Pi-Cheng Cheng, Yi-Chi Wang, Ya-Shuan Chen, Ruo-Ciao Cheng, Jyh-Jeen Yang, Rong-Chi Huang

Transmembrane Ca2+ influx is critical for molecular rhythmicity, metabolic activity, and neuropeptide release in the central clock of the suprachiasmatic nucleus (SCN). We previously reported that both the Na+/Ca2+ exchanger (NCX) and mitochondria play a role in regulating intracellular Ca2+ homeostasis in the rat SCN neurons. Here we present evidence to show differential regulation by NCX and mitochondria of nimodipine-sensitive and -insensitive Ca2+ influx. Ratiometric Ca2+ imaging was used to measure change in [Ca2+]i and patch clamp recordings to study spontaneous firing, membrane potential, and voltage-dependent Ca2+ channels in neurons from reduced SCN slice preparations. Immunofluorescent staining was used to determine the distribution pattern of CaV1.2 and CaV1.3 and their colocalization with NCX1. Ratiometric Ca2+ imaging indicates that nimodipine (2 μM) blocked most of 20 (mM) K+-induced, but less so of 50 K+-induced, Ca2+ rise.

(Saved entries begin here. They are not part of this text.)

(** Delivery of consecutive windows, the first starting at [wstart]. *)
Fixpoint deliver_all (ws : list (list byte)) (wstart : Z) (f : flow)
  : flow :=
  match ws with
  | [] => f
  | w :: ws' =>
      let wend := wstart + Py.len w in
      deliver_all ws' wend (deliver wend f)
  end.

End Delivery.

End Scheduler.

(* ------------------------------------------------------------------ *)
(** * Python strings

    A [str] is modelled by a Rocq string with one character per code
    point, which covers the code points below 256. *)

Module PyStr.

Definition code (c : ascii) : Z := Z.of_N (N_of_ascii c).

(** The characters [int] skips at both ends of its argument. *)
Definition isspace (c : ascii) : bool :=
  let n := code c in
  ((9 <=? n) && (n <=? 13)) || (n =? 32) || (n =? 133) || (n =? 160).

(** The value of a base-16 digit. *)
Definition digit_value (c : ascii) : option Z :=
  let n := code c in
  if (48 <=? n) && (n <=? 57) then Some (n - 48)
  else if (97 <=? n) && (n <=? 102) then Some (n - 87)
  else if (65 <=? n) && (n <=? 70) then Some (n - 55)
  else None.

Fixpoint lstrip (s : string) : string :=
  match s with
  | String c s' => if isspace c then lstrip s' else s
  | EmptyString => EmptyString
  end.

Fixpoint all_space (s : string) : bool :=
  match s with
  | String c s' => isspace c && all_space s'
  | EmptyString => true
  end.

(** The digits of a literal: single underscores are allowed between
    digits, blanks after the last digit, and nothing else. *)
Fixpoint digits (acc : Z) (after_underscore : bool) (s : string) : option Z :=
  match s with
  | EmptyString => if after_underscore then None else Some acc
  | String c s' =>
      match digit_value c with
      | Some d => digits (16 * acc + d) false s'
      | None =>
          if after_underscore then None
          else if Ascii.eqb c "_" then digits acc true s'
          else if all_space s then Some acc else None
      end
  end.

(** [int(s, 16)]: blanks, an optional sign, an optional [0x] or [0X] (with
    one underscore allowed behind it), then the digits; [ValueError]
    otherwise. *)
Definition int16 (s : string) : Py.outcome Z :=
  let s1 := lstrip s in
  let '(negative, s2) :=
    match s1 with
    | String "+" r => (false, r)
    | String "-" r => (true, r)
    | _ => (false, s1)
    end in
  let s3 :=
    match s2 with
    | String "0" (String x r) =>
        if Ascii.eqb x "x" || Ascii.eqb x "X"
        then match r with String "_" r' => r' | _ => r end
        else s2
    | _ => s2
    end in
  match s3 with
  | String c _ =>
      match digit_value c, digits 0 false s3 with
      | Some _, Some v => Py.Returns (if negative then - v else v)
      | _, _ => Py.Raises "ValueError"
      end
  | EmptyString => Py.Raises "ValueError"
  end.

(** The binary digits of a positive number, most significant first. *)
Fixpoint bin (p : positive) : string :=
  match p with
  | xH => "1"
  | xO q => (bin q ++ "0")%string
  | xI q => (bin q ++ "1")%string
  end.

Fixpoint zeros (n : nat) : string :=
  match n with
  | O => EmptyString
  | S n' => String "0" (zeros n')
  end.

(** [f'{v:08b}']: binary, padded with zeros (behind the sign) to a width
    of 8. *)
Definition format_08b (v : Z) : string :=
  match v with
  | Z0 => (zeros 7 ++ "0")%string
  | Zpos p => (zeros (8 - String.length (bin p)) ++ bin p)%string
  | Zneg p => ("-" ++ zeros (7 - String.length (bin p)) ++ bin p)%string
  end.

(** [s.endswith(suffix)] *)
Definition endswith (s suffix : string) : bool :=
  let n := String.length s in
  let m := String.length suffix in
  (m <=? n)%nat && String.eqb (substring (n - m) m s) suffix.

(** [s.startswith(prefix)] *)
Definition startswith (s prefix : string) : bool := String.prefix prefix s.

(** [sorted(l)] on strings.  The order on strings is total and two names
    that compare equal are the same name, so every sorting method gives
    this list. *)
Fixpoint insert_sorted (x : string) (l : list string) : list string :=
  match l with
  | [] => [x]
  | y :: l' => if String.leb x y then x :: l else y :: insert_sorted x l'
  end.

Fixpoint sorted (l : list string) : list string :=
  match l with
  | [] => []
  | x :: l' => insert_sorted x (sorted l')
  end.

(** [os.path.join(path, b)] of [posixpath]. *)
Definition join (path b : string) : string :=
  if startswith b "/" then b
  else if (String.length path =? 0)%nat || endswith path "/"
       then (path ++ b)%string
       else (path ++ "/" ++ b)%string.

End PyStr.

(* ------------------------------------------------------------------ *)
(** * The sync word of the receiver *)

Definition SYNC_WORD_HEX : string := "7e6D757368617272".

(** [hex[i:i+2] for i in range(0, len(hex), 2)] *)
Fixpoint chunks2 (hex : string) : list string :=
  match hex with
  | EmptyString => []
  | String a EmptyString => [String a EmptyString]
  | String a (String b rest) => String a (String b EmptyString) :: chunks2 rest
  end.

(** [''.join(f'{int(c, 16):08b}' for c in chunks)]: the first chunk that
    [int] rejects ends the evaluation. *)
Fixpoint join_bits (chunks : list string) : Py.outcome string :=
  match chunks with
  | [] => Py.Returns EmptyString
  | c :: chunks' =>
      match PyStr.int16 c with
      | Py.Raises exn => Py.Raises exn
      | Py.Returns v =>
          match join_bits chunks' with
          | Py.Raises exn => Py.Raises exn
          | Py.Returns bits => Py.Returns (PyStr.format_08b v ++ bits)%string
          end
      end
  end.

(** The expression that [PacketRX.__init__] evaluates, as a function of the
    hexadecimal constant. *)
Definition sync_word_bits (hex : string) : Py.outcome string :=
  join_bits (chunks2 hex).

Definition SYNC_WORD_BITS : Py.outcome string := sync_word_bits SYNC_WORD_HEX.

(** Every character of a string passes a test. *)
Fixpoint all_chars (test : ascii -> bool) (s : string) : bool :=
  match s with
  | EmptyString => true
  | String c s' => test c && all_chars test s'
  end.

(** Some character of a string passes a test. *)
Fixpoint some_char (test : ascii -> bool) (s : string) : bool :=
  match s with
  | EmptyString => false
  | String c s' => test c || some_char test s'
  end.

Definition is_hex_digit (c : ascii) : bool :=
  match PyStr.digit_value c with Some _ => true | None => false end.

Definition is_bit (c : ascii) : bool := Ascii.eqb c "0" || Ascii.eqb c "1".

(** Among the code points below 256, the only ones [string] holds: a
    character that cannot occur anywhere in a literal [int] accepts.  From
    256 on [int] also takes the decimal digits and blanks of other scripts;
    those are not characters of this model and none of them is meant
    here. *)
Definition is_foreign (c : ascii) : bool :=
  negb (is_hex_digit c || PyStr.isspace c || Ascii.eqb c "+"
        || Ascii.eqb c "-" || Ascii.eqb c "_" || Ascii.eqb c "x"
        || Ascii.eqb c "X").

(** The number a string of hexadecimal digits denotes, read from the most
    significant digit, continuing from [acc]. *)
Fixpoint hex_value (acc : Z) (s : string) : Z :=
  match s with
  | EmptyString => acc
  | String c s' =>
      hex_value (16 * acc + match PyStr.digit_value c with
                            | Some d => d
                            | None => 0
                            end) s'
  end.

The nimodipine-sensitive 50 K+-induced Ca2+ transient rose more rapidly but decayed similarly with the nimodipine-insensitive component, suggesting both components were extruded by NCX. Immunofluorescent stains showed the expression of both CaV1.2 and CaV1.3 and their colocalization with NCX1, whereas functional studies suggest that CaV1.2 mediated most of the nimodipine-sensitive Ca2+ rise but had insignificant effect on spontaneous firing. After normalization relative to the Ca2+-free solution, nimodipine reduced ~ 65% of basal Ca2+ influx, and TTX lowered it by ~ 35%, leaving ~ 25% basal Ca2+ influx in the combined presence of TTX and nimodipine. With the mitochondrial uncoupler carbonyl cyanide-p-trifluoromethoxyphenylhydrazone (FCCP) to inhibit mitochondrial Ca2+ uptake, 20 K+-induced Ca2+ transients became larger and slower, both in the absence and presence of nimodipine. FCCP markedly enhanced nimodipine-insensitive, but not nimodipine-sensitive, Ca2+ transients, suggesting that mitochondria preferentially buffer nimodipine-insensitive Ca2+ influx. Results from using CaV2 channel blockers further indicate that FCCP enhanced Ca2+ transients mediated by N-, P/Q-, and the blocker cocktail-insensitive Ca2+ channels. The differential regulation of transmembrane Ca2+ influx by NCX and mitochondria suggests that Ca2+ entry via different sources may be regulated differently to play different roles in SCN physiology.